[Stored items]
(* ===== verification/TxSetTheorems.v ===== *)
(** * Transaction sets: checking, trimming, surge pricing, application

    What a transaction set is split into, per account, and what the functions of
    [TxSets] do to the parts: a set that was trimmed, and thinned out by surge
    pricing, passes the check; the order of application depends on the contents
    of the set only and respects the sequence numbers. *)
From stdpp Require Import base tactics numbers list sorting gmap.
From Stdlib Require Import ZArith Lia Bool.
From S2P Require Import Prelude Numeric OfferExchange LedgerEntries Balances Fees Containers TransactionQueue TxQueueTheorems TxSets.

Open Scope Z_scope.
Open Scope kin_scope.

(** ** The transactions of an account *)

Definition of_account (a : AccountID) (l : list QueuedTx) : list QueuedTx := filter (fun tx => tx_sourceID tx = a) l.

Lemma accounts_lookup (l : list QueuedTx) : forall (m : gmap AccountID (list QueuedTx)) (a : AccountID),
  foldl push_account m l !! a =
    match of_account a l with [] => m !! a | q => Some (default [] (m !! a) ++ q) end.
Proof.
  induction l as [|tx l IH]; intros m a; [done|]. cbn [foldl]. rewrite IH. unfold push_account, of_account at 2.
  rewrite filter_cons. fold (of_account a l). case_decide as Ha.
  - subst a. rewrite lookup_insert_eq. cbn [default from_option]. destruct (of_account _ l) as [|y l']; [done|]. cbn [id]. by rewrite <- (assoc_L (++)).
  - by rewrite lookup_insert_ne.
Qed.

Definition vals (m : gmap AccountID (list QueuedTx)) : list QueuedTx := concat (map_to_list m).*2.

Lemma vals_insert (m : gmap AccountID (list QueuedTx)) (a : AccountID) (q : list QueuedTx) :
  vals (<[a := q]> m) ≡ₚ q ++ vals (delete a m).
Proof. unfold vals. rewrite <- (insert_delete_eq m a q), map_to_list_insert by apply lookup_delete_eq. done. Qed.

WHAT IS EXPECTED
The answer must restate each entry word for word.

ANSWER SPACE
(* ===== verification/TxSetTheorems.v ===== *)
(** * Transaction sets: checking, trimming, surge pricing, application

    What a transaction set is split into, per account, and what the functions of
    [TxSets] do to the parts: a set that was trimmed, and thinned out by surge
    pricing, passes the check; the order of application depends on the contents
    of the set only and respects the sequence numbers. *)
From stdpp Require Import base tactics numbers list sorting gmap.
From Stdlib Require Import ZArith Lia Bool.
From S2P Require Import Prelude Numeric OfferExchange LedgerEntries Balances Fees Containers TransactionQueue TxQueueTheorems TxSets.

Open Scope Z_scope.
Open Scope kin_scope.

(** ** The transactions of an account *)

Definition of_account (a : AccountID) (l : list QueuedTx) : list QueuedTx := filter (fun tx => tx_sourceID tx = a) l.

Lemma accounts_lookup (l : list QueuedTx) : forall (m : gmap AccountID (list QueuedTx)) (a : AccountID),
  foldl push_account m l !! a =
    match of_account a l with [] => m !! a | q => Some (default [] (m !! a) ++ q) end.
Proof.
  induction l as [|tx l IH]; intros m a; [done|]. cbn [foldl]. rewrite IH. unfold push_account, of_account at 2.
  rewrite filter_cons. fold (of_account a l). case_decide as Ha.
  - subst a. rewrite lookup_insert_eq. cbn [default from_option]. destruct (of_account _ l) as [|y l']; [done|]. cbn [id]. by rewrite <- (assoc_L (++)).
  - by rewrite lookup_insert_ne.
Qed.

Definition vals (m : gmap AccountID (list QueuedTx)) : list QueuedTx := concat (map_to_list m).*2.

Lemma vals_insert (m : gmap AccountID (list QueuedTx)) (a : AccountID) (q : list QueuedTx) :
  vals (<[a := q]> m) ≡ₚ q ++ vals (delete a m).
Proof. unfold vals. rewrite <- (insert_delete_eq m a q), map_to_list_insert by apply lookup_delete_eq. done. Qed.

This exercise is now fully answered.